Kendi partisini yönetmekten aciz bir hükümete dönüştü. Güvenlik kaygısı herkeste var. Haksız da sayılmaz vatandaşlarımız. Her gün İstanbul’da, Ankara’da, Adana’da, Kilis’te, doğunun herhangi bir ilçesinde katliamlar yaşanıyor, hükümet sanırsınız ki 1 Kasım’da ilk kez iktidara geldiler gibi davranıyorlar. Parlamentodaki, bakın, birkaç gündür, tartışma ve biçimi. Özellikle AKP cenahının seçip komisyonlara gönderdiği tetikçi ekibin de niyetinden anlaşılıyor ki, bunlar şiddetle, silahla, zorbalıkla bütün Türkiye’yi dizayn etmeye çalışıyorlar. Parlamento başkanı öyle yanlışlıkla değil, Saray’dan habersiz de değil, laiklikle ilgili yaptığı açıklamalar bütün bu süreçle alakalıdır.

Başkanlık ve laikliğin olmadığı, bütün yetkilerin sözde halifede olduğu bir anayasa, bunu kabul etmeyenlerin de sopayla yola getirildiği bir süreç. İnsanlarımız korksun istiyorlar. İnanın ki hepsi toplumu bir anda korkuyla şoka uğratarak, reflekslerini çalışamaz hale getirerek referandumla mümkünse kendi yeni sistemlerini getirme çabalarıdır.

Bu zorbalık, bu tehditler karşısında geri adım atarsak, irademizi bunlara teslim edersek, bizim çocuklarımız ve torunlarımız kapkaranlık bir ülkede, ortamda büyümeye mahkûm olacak.

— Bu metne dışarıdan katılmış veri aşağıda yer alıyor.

Lemma split_phase_raises it wd prev r s1 members e s2 :
  total_cost (obj wd) = Ok prev →
  max_entropy_group (obj wd) = Ok r →
  _add_new_group (obj wd) = (Ok tt, s1) →
  map_g_n s1 !! r = Some members →
  seed_split r members s1 = (Raise e, s2) →
  split_phase it wd = (Raise e, mkWorld s2 (log_level wd) (emitted wd)).
Proof.
  intros Hprev Hmax Hadd Hmem Hseed. unfold split_phase.
  unfold mbind at 1, MW_bind at 1. rewrite (on_obj_reading total_cost wd), Hprev.
  cbn beta iota.
  unfold mbind at 1, MW_bind at 1. rewrite (on_obj_reading max_entropy_group wd), Hmax.
  cbn beta iota.
  unfold mbind at 1, MW_bind at 1. unfold on_obj at 1. rewrite Hadd. cbn beta iota.
  set (wd1 := mkWorld s1 _ _).
  unfold mbind at 1, MW_bind at 1.
  rewrite (on_obj_reading (fun self => of_option KeyError (map_g_n self !! r)) wd1).
  cbn [obj wd1]. rewrite Hmem. cbn [of_option]. cbn beta iota.
  unfold mbind at 1, MW_bind at 1. unfold on_obj at 1. cbn [obj wd1]. rewrite Hseed.
  cbn beta iota. done.
Qed.

(** The seeding loop, one node at a time. *)
Lemma seed_split_moves r nd rest s e_excl e_cur s' :
  group_entropy_per_node_exclude s r nd = Ok e_excl →
  group_entropy_per_node s r = Ok e_cur →
  (e_excl < e_cur)%R →
  _move_node_to_new_group nd s = (Ok tt, s') →
  seed_split r (nd :: rest) s = seed_split r rest s'.
Proof.
  intros H1 H2 Hlt Hm. cbn [seed_split]. unfold mbind, M_bind, reading.
  rewrite H1. cbn beta iota. rewrite H2. cbn beta iota.
  destruct (Rlt_dec e_excl e_cur); [|done]. by rewrite Hm.
Qed.

Lemma seed_split_stays r nd rest s e_excl e_cur :
  group_entropy_per_node_exclude s r nd = Ok e_excl →
  group_entropy_per_node s r = Ok e_cur →
  ¬ (e_excl < e_cur)%R →
  seed_split r (nd :: rest) s = seed_split r rest s.
Proof.
  intros H1 H2 Hlt. cbn [seed_split]. unfold mbind, M_bind, reading.
  rewrite H1. cbn beta iota. rewrite H2. cbn beta iota.
  destruct (Rlt_dec e_excl e_cur); [done|]. done.
Qed.

Lemma seed_split_raises r nd rest s e :
  group_entropy_per_node_exclude s r nd = Raise e →
  seed_split r (nd :: rest) s = (Raise e, s).
Proof.
  intros H1. cbn [seed_split]. unfold mbind, M_bind, reading. by rewrite H1.
Qed.

(** ** Graphs with a self-loop *)

(** With the self-loop node first in the iteration order the constructor
    itself raises. *)
Lemma loop_edge_run_raises (fuel : nat) (level : Z) :
  ∃ wd, __init__ (S fuel) loop_edge level = Some (Raise ValueError, wd).
Proof.
  unfold __init__.
  assert (initial_object loop_edge = (Ok tt, loop_edge_start)) as ->
    by (vm_compute; reflexivity).
  unfold _run. cbn [run_from].
  set (wd := mkWorld loop_edge_start level []).
  assert (∃ prev, total_cost (obj wd) = Ok prev) as [prev Hprev].
  { eexists. eval_model. reflexivity. }
  assert (max_entropy_group (obj wd) = Ok 0) as Hmax by (eval_model; reflexivity).
  assert (_add_new_group (obj wd) = (Ok tt, loop_edge_added)) as Hadd
    by (vm_compute; reflexivity).
  assert (seed_split 0 [0; 1] loop_edge_added = (Raise ValueError, loop_edge_added)) as Hseed.
  { apply seed_split_raises. eval_model. reflexivity. }
  rewrite (split_phase_raises 0 wd prev 0 loop_edge_added [0; 1] ValueError loop_edge_added);
    try done.
  by eexists.
Qed.

(** ** The cost along the inner loop *)

Ltac eval_cost :=
  cbv -[Rplus Rminus Rmult Rdiv Ropp Rinv IZR INR Q2R log2R ln Rlt_dec Rgt_dec
        Rle_dec Rge_dec epsilon gmap_empty log_star];
  rewrite ?log_star_1, ?log_star_2;
  cbv -[Rplus Rminus Rmult Rdiv Ropp Rinv IZR INR Q2R log2R ln Rlt_dec Rgt_dec
        Rle_dec Rge_dec epsilon gmap_empty log_star].

(** Settles the comparisons an evaluation is stuck on. *)
Ltac settle :=
  repeat match goal with
  | |- context [Rlt_dec ?a ?b] =>
      first [ let H := fresh in assert (a < b)%R as H by loglin;
              destruct (Rlt_dec a b); [|contradiction]; clear H
            | let H := fresh in assert (¬ (a < b)%R) as H by loglin;
              destruct (Rlt_dec a b); [contradiction|]; clear H ]
  | |- context [Rgt_dec ?a ?b] =>
      first [ let H := fresh in assert (a > b)%R as H by loglin;
              destruct (Rgt_dec a b); [|contradiction]; clear H
            | let H := fresh in assert (¬ (a > b)%R) as H by loglin;
              destruct (Rgt_dec a b); [contradiction|]; clear H ]
  end.

Lemma two_sources_seed :
  seed_split 0 [0; 1; 2] two_sources_added = (Ok tt, two_sources_split).
Proof.
  erewrite seed_split_moves;
    [|eval_model; reflexivity|eval_model; reflexivity|loglin|vm_compute; reflexivity].
  erewrite seed_split_moves;
    [|eval_model; reflexivity|eval_model; reflexivity|loglin|vm_compute; reflexivity].
  erewrite seed_split_moves;
    [|eval_model; reflexivity|eval_model; reflexivity|loglin|vm_compute; reflexivity].
  reflexivity.
Qed.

'AKP ve MHP 7 Haziran öncesinde anlaşma sağladı'

Başka türlü bu faşizan gidişat durdurulamaz, bakın, dokunulmazlıklar mevzusu bu darbe sürecinden asla bağımsız ele alınmayacak bir girişimdir. 7 Haziran akşamı Türkiye’de bir saray darbesi gerçekleşti. 7 Haziran’dan bir hafta önce planlandı, anketler netleşince, tek başına iktidar olamayacakları ortaya çıkınca, HDP’nin barajı aştığı ortaya çıkınca sarayda darbe planı yapıldı ve MHP Genel Başkanı’yla 7 Haziran öncesi anlaşma sağlandı. Senin de gidişatın iyi değil, bizim de değil diye anlaştılar. Güvenlik kaygısıyla oylar toparlanacak, rejim değiştirilecek. 7 Haziran darbesi Türkiye’de askeri darbelerin dışında gerçekleşmiş başka tür bir darbedir. Darbe şu anda işlemeye devam ediyor. Hala amacına ulaşabilmiş değil. İnanç, kimlik, etnisite, mezhep açısından hiçbir farklılık asla kabul edilmeyecek. Darbe amacına ulaşırsa eğer, tek tip bir insan tipi yaratacaklar.

Saray’daki zatın konuşmalarına dikkat edin. Yaratmak istediği gençlik tipini anlata anlata dolaşıyor. Nasıl bir düzen istediğini anlata anlata geziyor. Bu zat bir filozof, bir entelektüel değil. Bugüne kadar toplumsal sorunların çözümüyle ilgili tek bir fikri yoktur. Zaten üniversiteyi bitirip bitirmediği muammadır. Kitap okumadığını zaten kendisi söylüyor.

Bir insan ilkokulu bile bitirmemiş olabilir, cehalet başka bir şey. Kitap okumam diyor. Danışmanlarım okur, anlatır diyor. Entelektüel birikimi bu. Ve bu adam ülkenin gelecek yüz yılını ben dizayn edeceğim diyor.

Adaletten, demokrasiden, insan haklarından anlamaz. Tarih bilmez, emperyalizm bilmez, sabah akşam buna saydırır. Ona sorsanız, bütün millet cahildir, her şeyi kendisi bilir. İşte en tehlikeli insan tipi.